Lay movements of all kinds are proliferating. Opus Dei, a conservative movement of clerics and laity, has been gaining in numbers and influence in the United States with the help of the pope, who declared it a "personal prelature," making it answerable only to Rome. Meanwhile, the sexual abuse scandal and the hierarchy’s secretive handling of it have given rise to the Voice of the Faithful, a mobilization of Catholics who have demanded greater public accountability and more lay input in church affairs, so far to little effect.

Sister Christine Schenk, director of FutureChurch, a Cleveland-based group that advocates opening ordination to women, said, "There is a sense of people feeling dispirited – not only the laity, but twice as much by the bishops – because so many of those bishops are caught in the middle," dealing daily with problems in the priesthood but powerless to make any significant changes.

In his role as law-giver, clarifying church teaching in the post-Vatican II era, John Paul II issued a record-breaking number of encyclicals, apostolic letters, rules for liturgy, a revised code of canon law and a new Catechism of the Catholic Church – many of them cutting off innovations that had been gaining popularity in the United States.

"There had been various experiments going on in the American church in worship, priests saying Mass without using liturgical vestments, people advocating the use of sake and rice cakes instead of bread and wine," said Msgr. Robert J. Wister of Seton Hall University. "He has sought to restabilize. He has clarified church teaching in a range of areas."

The overall message has been that it is up to Rome, not the national churches, to set the pace. "What this pontificate has done is given the church the keys to interpreting Vatican II," said George Weigel, senior fellow at the Ethics and Public Policy Center and a papal biographer. "Vatican II was not intended to set off a 40-year cat-and-dog fight about who’s in charge. It was intended as a great spiritual renewal for the church to prepare the church for its mission, which is evangelization."

Several times, initiatives advocated by many American bishops were shot down by the Vatican. The most telling episode was the struggle over the English-language version of the revised catechism. Its release was delayed for years because the Vatican rejected language favored by most American bishops that included both sexes.
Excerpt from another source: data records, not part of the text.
(** X20: an assertion of [z_uncompress_gz] fails exactly when the input has
    fewer than 10 bytes or does not start with the bytes 1f 8b 08 08: the
    magic number, the deflate method and the flags FNAME alone.  A gzip file
    without a name, or with any other flag, is not read. *)
Lemma z_uncompress_gz_assertions (src : list byte) :
  z_uncompress_gz src = AssertionFailed
  <-> (length src < 10)%nat \/ firstn 4 src <> [x1f; x8b; x08; x08].
Proof.
  destruct (Nat.lt_ge_cases (length src) 10) as [Hl|Hl].
  - rewrite z_uncompress_gz_too_short by assumption; tauto.
  - destruct src as [|b0 [|b1 [|b2 [|b3 rest]]]]; cbn [length] in Hl; try lia.
    rewrite z_uncompress_gz_header by lia.
    cbn [firstn].
    destruct (Strings.Byte.eqb b0 x1f) eqn:E0; cbn [andb].
    2:{ apply Strings.Byte.eqb_false in E0; split; [|reflexivity].
        intros _; right; congruence. }
    destruct (Strings.Byte.eqb b1 x8b) eqn:E1; cbn [andb].
    2:{ apply Strings.Byte.eqb_false in E1; split; [|reflexivity].
        intros _; right; congruence. }
    destruct (Strings.Byte.eqb b2 x08) eqn:E2; cbn [andb].
    2:{ apply Strings.Byte.eqb_false in E2; split; [|reflexivity].
        intros _; right; congruence. }
    destruct (Strings.Byte.eqb b3 x08) eqn:E3; cbn [andb].
    2:{ apply Strings.Byte.eqb_false in E3; split; [|reflexivity].
        intros _; right; congruence. }
    apply Strings.Byte.byte_dec_bl in E0, E1, E2, E3; subst.
    unfold strlen_at.
    destruct (existsb is_nul _); cbn [bind]; split; try discriminate;
      intros [H|H]; solve [cbn [length] in H; lia | congruence].
Qed.

(** X21: the assertion on the size asks for 10 bytes, the header without a
    name; the name, its NUL and the 8 bytes that end the member make 19.
    Whenever [z_uncompress_gz] returns on an input of fewer than 19 bytes, the
    length of the compressed data it hands to the decoder is negative. *)
Lemma z_uncompress_gz_short_member (src : list byte) (r : gz_call) :
  z_uncompress_gz src = Returned r -> (length src < 19)%nat ->
  (decode_ilen r < 0)%Z.
Proof.
  intros Hr Hl.
  destruct (Nat.lt_ge_cases (length src) 10) as [Hs|Hs].
  - rewrite z_uncompress_gz_too_short in Hr by assumption; discriminate Hr.
  - destruct src as [|b0 [|b1 [|b2 [|b3 rest]]]]; cbn [length] in Hs; try lia.
    rewrite z_uncompress_gz_header in Hr by lia.
    destruct (_ && _)%bool; [|discriminate Hr].
    unfold strlen_at in Hr.
    destruct (existsb is_nul _); cbn [bind] in Hr; [|discriminate Hr].
    apply (f_equal (fun o => match o with
                             | Returned c => decode_ilen c
                             | _ => 0%Z
                             end)) in Hr.
    cbn [decode_ilen length] in Hr, Hl; lia.
Qed.

Lemma z_uncompress_gz_short_member_witness :
  (decode_ilen
     {| out_size := 0; decode_olen := 0; decode_offset := 11;
        decode_input := [x00]; decode_ilen := -7 |} < 0)%Z.
Proof.
  apply (@z_uncompress_gz_short_member
           [x1f; x8b; x08; x08; x00; x00; x00; x00; x00; x00; x00; x00]).
  - reflexivity.
  - cbn; lia.
Defined.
Pope John Paul II also exerted an influence in American seminaries, sometimes by punitive means. The Vatican evicted the Rev. Charles Curran, a Catholic theologian, from his position at the Catholic University of America for criticizing the church’s ban on contraception. A later directive issued by the American bishops at the Vatican’s insistence required all theologians at Catholic institutions to sign a pledge of orthodoxy.

The turn toward traditionalism, not only in seminaries but in the church as a whole, has produced a new generation of more conservative priests, said Father Silva, of the federation of priests’ councils. Now there is an unfortunate divide in the American priesthood, he said, between "Vatican II priests" who were trained before this papacy and "John Paul II priests" who are more orthodox in their orientation. Each tends to blame the other for the church’s problems.

When John Paul II inherited the throne of St. Peter, "the church was looking for direction," said David Gibson, the author of "The Coming Catholic Church" and a religion journalist. "He provided it, and whether you liked it or not, you knew where you stood."

Perhaps because of his firm hand, perhaps in spite of it, Pope John Paul II energized the American church. Parishioners made pilgrimages to see him in St. Peter’s Square and touch his "popemobile" as it went by. Young people flocked to Denver for World Youth Day in 1993 to receive the pontiff’s blessing. In seven trips to the United States, speaking in English and Spanish and Polish, he made many American Catholics proud to be Catholic.

"It was like having Kennedy as president," Mr. Gibson said. "Whatever you thought of his policies, he was John Paul Superstar, the head of your church."